Hizo una breve genuflexión ante la cruz. A continuación, para darse suerte, besó el crucifijo que colgaba en el altar de su alcoba. La espada golpeteó el suelo de piedra; le gustó el ruido. Lo llamaban el «obispo guerrero», y la gente se quejaba de que sus hombres ya hubieran matado a un puñado de rebeldes y un cura lolardo. Pues ahora se enterarían de cómo era realmente un obispo guerrero.

Cuando él acabase con aquello, no quedaría en toda East Anglia un solo hombre, mujer o niño rebelde.
Expugno, exsequor, eradico
: «captura, ejecuta, destruye».

Cuando Magda volvió a la cocina de Blackingham tras la visita semanal a su familia, estaba preocupada. Al darle el beso de despedida, su madre le había susurrado: «Dile a la señora que vele por la seguridad de su casa». En realidad, Magda no necesitaba esa advertencia; sentía el peligro alrededor, lo palpaba, y en caso de que le hiciesen falta pruebas reales, también lo había percibido con sus propios oídos. La gente no vigilaba lo que decía delante de ella porque era una simple.

Una vez, cuando servía cerveza a unos visitantes de su padre, oyó su conversación con aquellos hombres toscos a los que nunca había visto. En un raro arrebato de hospitalidad, su padre les había ofrecido algo de beber. Un tal Geoffrey Litster los exhortaba a armarse, a quemar las casas de los monjes y los palacios reales, incluso las casas señoriales. Magda nunca había visto un palacio real o la casa de un monje. Tal vez eran viviendas de malhechores, como dijo aquel Litster. Pero ¿las casas señoriales? A lo mejor sólo se refería a las de gente malvada. De todos modos, se estremeció cuando pensó en el fuego. Se acordó de la lonja y del pastor con la piel fundida y tiznada de hollín.

Le contó a Agnes lo que le había dicho su madre mientras se lavaba las manos, tal como le había enseñado la cocinera, antes de amasar el pan para hornearlo.

—Sí, niña, ya lo sé, yo también he oído cosas. Pero Blackingham no es una gran casa. Y mi señora se ha portado bien con sus arrendatarios. Sólo son habladurías de los rebeldes: están enfadados por el impuesto. No se molestarán con gente de poca monta como nosotros, no te preocupes, y dile a tu madre que no tema.

—¿Deberíamos avisar a la señora?

Agnes aporreó la masa que trabajaba, después frunció el entrecejo y negó con la cabeza.

—No, niña, sólo le dará más quebraderos de cabeza. Hace tres noches que el joven maese no viene a casa y mi señora está muy angustiada. No hace más que decir que quizá está herido o enfermo, tirado en alguna acequia. «Ha vuelto a escaparse de casa —le dije—, harto de la compañía de mujeres. A lo mejor se ha encontrado con alguno de sus compañeros de viaje. No os preocupéis, ya volverá.» Pero ella negó con la cabeza y contestó: «Esta vez no, Agnes, lo presiento. Ha ocurrido algo; una madre sabe esas cosas». Como si yo no pudiera saberlo porque nunca he sido madre, quise decir. Pero ella ya estaba demasiado inquieta, así que dejé pasar la pulla. Estamos a salvo, nadie nos molestará; mi señora tiene amigos poderosos.
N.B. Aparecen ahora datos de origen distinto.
(* ===== verification/V2links.v ===== *)
(** * Share links of v2socks.

    A link of plain parts is read back as what it was made of: the functions
    of V2socks.v over the URL parser, on links as they are shared. *)

From S2P Require Import Prelude GoStrings Url Proxy V2socks.

Open Scope go_scope.
#[local] Arguments bs : simpl never.

(** ** Cutting *)

Lemma Cut_app s c t : c ∉ s → Cut (s ++ c :: t) c = (s, t, true).
Proof.
  intros Hs. unfold Cut. assert (IndexByte (s ++ c :: t) c = Some (length s)) as ->.
  { apply IndexByte_Some. rewrite lookup_app_r, Nat.sub_diag by lia. split; [done|]. intros k Hk.
    rewrite lookup_app_l by done. intros Hin. by apply Hs, (list_elem_of_lookup_2 _ k). }
  rewrite take_app_length' by done. change (s ++ c :: t) with (s ++ [c] ++ t).
  by rewrite app_assoc, drop_app_length' by (rewrite length_app; simpl; lia).
Qed.

Lemma Cut_none s c : c ∉ s → Cut s c = (s, [], false).
Proof. intros Hs. unfold Cut. by rewrite (proj2 (IndexByte_None s c) Hs). Qed.

Lemma SplitN_app s c t n : c ∉ s → SplitN (s ++ c :: t) c (S (S n)) = s :: SplitN t c (S n).
Proof.
  intros Hs. pose proof (Cut_app s c t Hs) as E. unfold Cut in E.
  cbn [SplitN]. destruct (IndexByte (s ++ c :: t) c); [|done]. injection E as -> ->. done.
Qed.

Lemma SplitN_none s c n : c ∉ s → SplitN s c (S n) = [s].
Proof. intros Hs. cbn [SplitN]. rewrite (proj2 (IndexByte_None s c) Hs). by destruct n. Qed.

Lemma Split_app s c t : c ∉ s → Split (s ++ c :: t) c = s :: Split t c.
Proof.
  induction s as [|b s IH]; intros Hs; simpl; [by rewrite Z.eqb_refl|].
  destruct (Z.eqb_spec b c) as [->|]; [set_solver|]. by rewrite IH by set_solver.
Qed.

Lemma Split_none s c : c ∉ s → Split s c = [s].
Proof.
  induction s as [|b s IH]; intros Hs; simpl; [done|].
  destruct (Z.eqb_spec b c) as [->|]; [set_solver|]. by rewrite IH by set_solver.
Qed.

Lemma LastIndexByte_none s c : c ∉ s → LastIndexByte s c = None.
Proof.
  induction s as [|b s IH]; intros Hs; simpl; [done|]. rewrite IH by set_solver.
  destruct (Z.eqb_spec b c); [set_solver|done].
Qed.

(** ** Plain parts *)

(** A character that stands for itself in a host, and in a query. *)
Definition host_char (c : Z) : bool := is_alpha c || is_digit c || one_of c (bs "-.").
Definition plain_char (c : Z) : bool := is_alpha c || is_digit c || one_of c (bs "-._~/").

Definition host_plain (s : gostring) : Prop := s ≠ [] ∧ Forall (λ c, host_char c = true) s.
Definition plain (s : gostring) : Prop := Forall (λ c, plain_char c = true) s.
Definition digits (s : gostring) : Prop := s ≠ [] ∧ Forall (λ c, is_digit c = true) s.

Lemma one_of_in c l : one_of c l = true ↔ c ∈ l.
Proof. apply bool_decide_eq_true. Qed.

(** What a character of a class is not. *)
Lemma not_plain c : plain_char c = true → 45 <= c <= 126 ∧ c ∉ [58; 59; 61; 64; 63; 91; 93; 37; 38; 43; 35].
Proof.
  unfold plain_char, is_alpha, is_lower, is_upper, is_digit.
  rewrite !orb_true_iff, !andb_true_iff, !Z.leb_le, one_of_in.
  change (bs "-._~/") with [45; 46; 95; 126; 47]. rewrite !elem_of_cons, elem_of_nil. lia.
Qed.

Lemma host_char_plain c : host_char c = true → plain_char c = true ∧ c ≠ 47.
Proof.
  unfold plain_char, host_char, is_alpha, is_lower, is_upper, is_digit.
  rewrite !orb_true_iff, !andb_true_iff, !Z.leb_le, !one_of_in.
  change (bs "-._~/") with [45; 46; 95; 126; 47]. change (bs "-.") with [45; 46].
  rewrite !elem_of_cons, !elem_of_nil. lia.
Qed.

Lemma plain_not c s : plain s → c ∈ [58; 59; 61; 64; 63; 91; 93; 37; 38; 43; 35] → c ∉ s.
Proof. intros Hs Hc Hin. unfold plain in Hs; rewrite Forall_forall in Hs. by destruct (not_plain c (Hs c Hin)) as [_ []]. Qed.

Lemma host_not c s : Forall (λ c, host_char c = true) s → c ∈ [58; 59; 61; 64; 63; 91; 93; 37; 38; 43; 35; 47] → c ∉ s.
Proof.
  intros Hs Hc Hin. rewrite Forall_forall in Hs. destruct (host_char_plain c (Hs c Hin)) as [Hp Hn].
  destruct (not_plain c Hp) as [_ []]. rewrite !elem_of_cons in *. naive_solver.
Qed.

Lemma digits_not c s : Forall (λ c, is_digit c = true) s → c < 48 ∨ 57 < c → c ∉ s.
Proof.
  intros Hs Hc Hin. rewrite Forall_forall in Hs. specialize (Hs c Hin). unfold is_digit in Hs.
  rewrite andb_true_iff, !Z.leb_le in Hs. lia.
Qed.

(** Characters that no mode escapes. *)
Lemma unescape_plain m s :
  Forall (λ c, c ≠ 37 ∧ c ≠ 43 ∧ (is_host_mode m = true → bad_in_host c = false)) s → unescape m s = Some s.
Proof.
  unfold unescape. intros Hs. assert (∀ n, (length s < n)%nat → unescape_loop n m s = Some s) as H; [|apply H; lia].
  induction Hs as [|c s (H1 & H2 & H3) Hs IH]; intros [|n] Hn; simpl in *; try lia; [done|].
  assert (∀ (x y : option gostring), match c with 37 => x | _ => y end = y) as Hm.
  { intros x y. destruct c as [|p|p]; [done| |done]. repeat (destruct p as [p|p|]; try done). }
  rewrite Hm, IH by lia.
  destruct (is_host_mode m) eqn:Em; [rewrite (H3 eq_refl), andb_false_r; by destruct m|].
  simpl. destruct m; try done. simpl. by destruct (Z.eqb_spec c 43).
Qed.

Lemma unescape_query s : plain s → unescape MQuery s = Some s.
Proof.
  intros Hs. apply unescape_plain. eapply Forall_impl; [exact Hs|]. simpl. intros c Hc.
  destruct (not_plain c Hc) as [_ Hn]. rewrite !elem_of_cons in Hn. naive_solver.
Qed.

Lemma host_ok c : host_char c = true ∨ is_digit c = true ∨ c = 58 → c ≠ 37 ∧ c ≠ 43 ∧ bad_in_host c = false.
Proof.
  unfold host_char, bad_in_host. intros Hc. assert (is_digit c = true → c ≠ 37 ∧ c ≠ 43) as Hd.
  { unfold is_digit. rewrite andb_true_iff, !Z.leb_le. lia. }
  assert (is_alpha c = true → c ≠ 37 ∧ c ≠ 43) as Ha.
  { unfold is_alpha, is_lower, is_upper. rewrite orb_true_iff, !andb_true_iff, !Z.leb_le. lia. }
  destruct (is_digit c) eqn:Ed.
  { destruct (Hd eq_refl). rewrite orb_true_r. done. }
  destruct (is_alpha c) eqn:Ea; [by destruct (Ha eq_refl)|]. simpl in Hc |- *. rewrite one_of_in in Hc.
  change (bs "-.") with [45; 46] in Hc. rewrite !elem_of_cons, elem_of_nil in Hc.
  destruct Hc as [[->|[->|[]]]|[Hc| ->]]; [done|done|discriminate|done].
Qed.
Le pasó la masa a Magda, que la golpeó con las pequeñas palmas de sus manos ligeras. Las palabras de la cocinera la tranquilizaron un poco porque confiaba en ella, pero advirtió que Agnes se frotaba el hombro. y siempre que algo la inquietaba, el hombro le dolía.

Llegó otra advertencia al cabo de dos días. Era mediados de junio; Magda sabía la fecha porque era el mes en que empezaban a lavar y esquilar las ovejas y en la cocina había más trabajo del habitual para preparar la comida de los jornaleros que venían de fuera. Su hermano pequeño le comunicó el segundo aviso.

—Dile a lady Kathryn que tenga cuidado; pronto habrá problemas.

Magda fue a prevenir a Agnes, y juntas fueron a hablar con lady Kathryn. La encontraron en el salón de retiro con su libro de cuentas y Jasmine jugando a sus pies. Magda le transmitió el mensaje, sin decir nada de la conversación oída entre su padre y los hombres. ¿Cómo podía contárselo sin hacer quedar a su padre como una mala persona? La señora podía mandarlo encerrar en la prisión del castillo, como al iluminador, y entonces su madre y los pequeños se quedarían sin nadie que los ayudase. Pero parecía tan frágil que al principio Magda temió que semejante preocupación, encima de todas las que ya tenía, fuera demasiado para ella. Sin embargo, cuando se fijó un poco más vio que la luz de su alma brillaba más que nunca, como un río transparente reflejado en el cielo azul.

Cuando lady Kathryn habló, se la notó cansada.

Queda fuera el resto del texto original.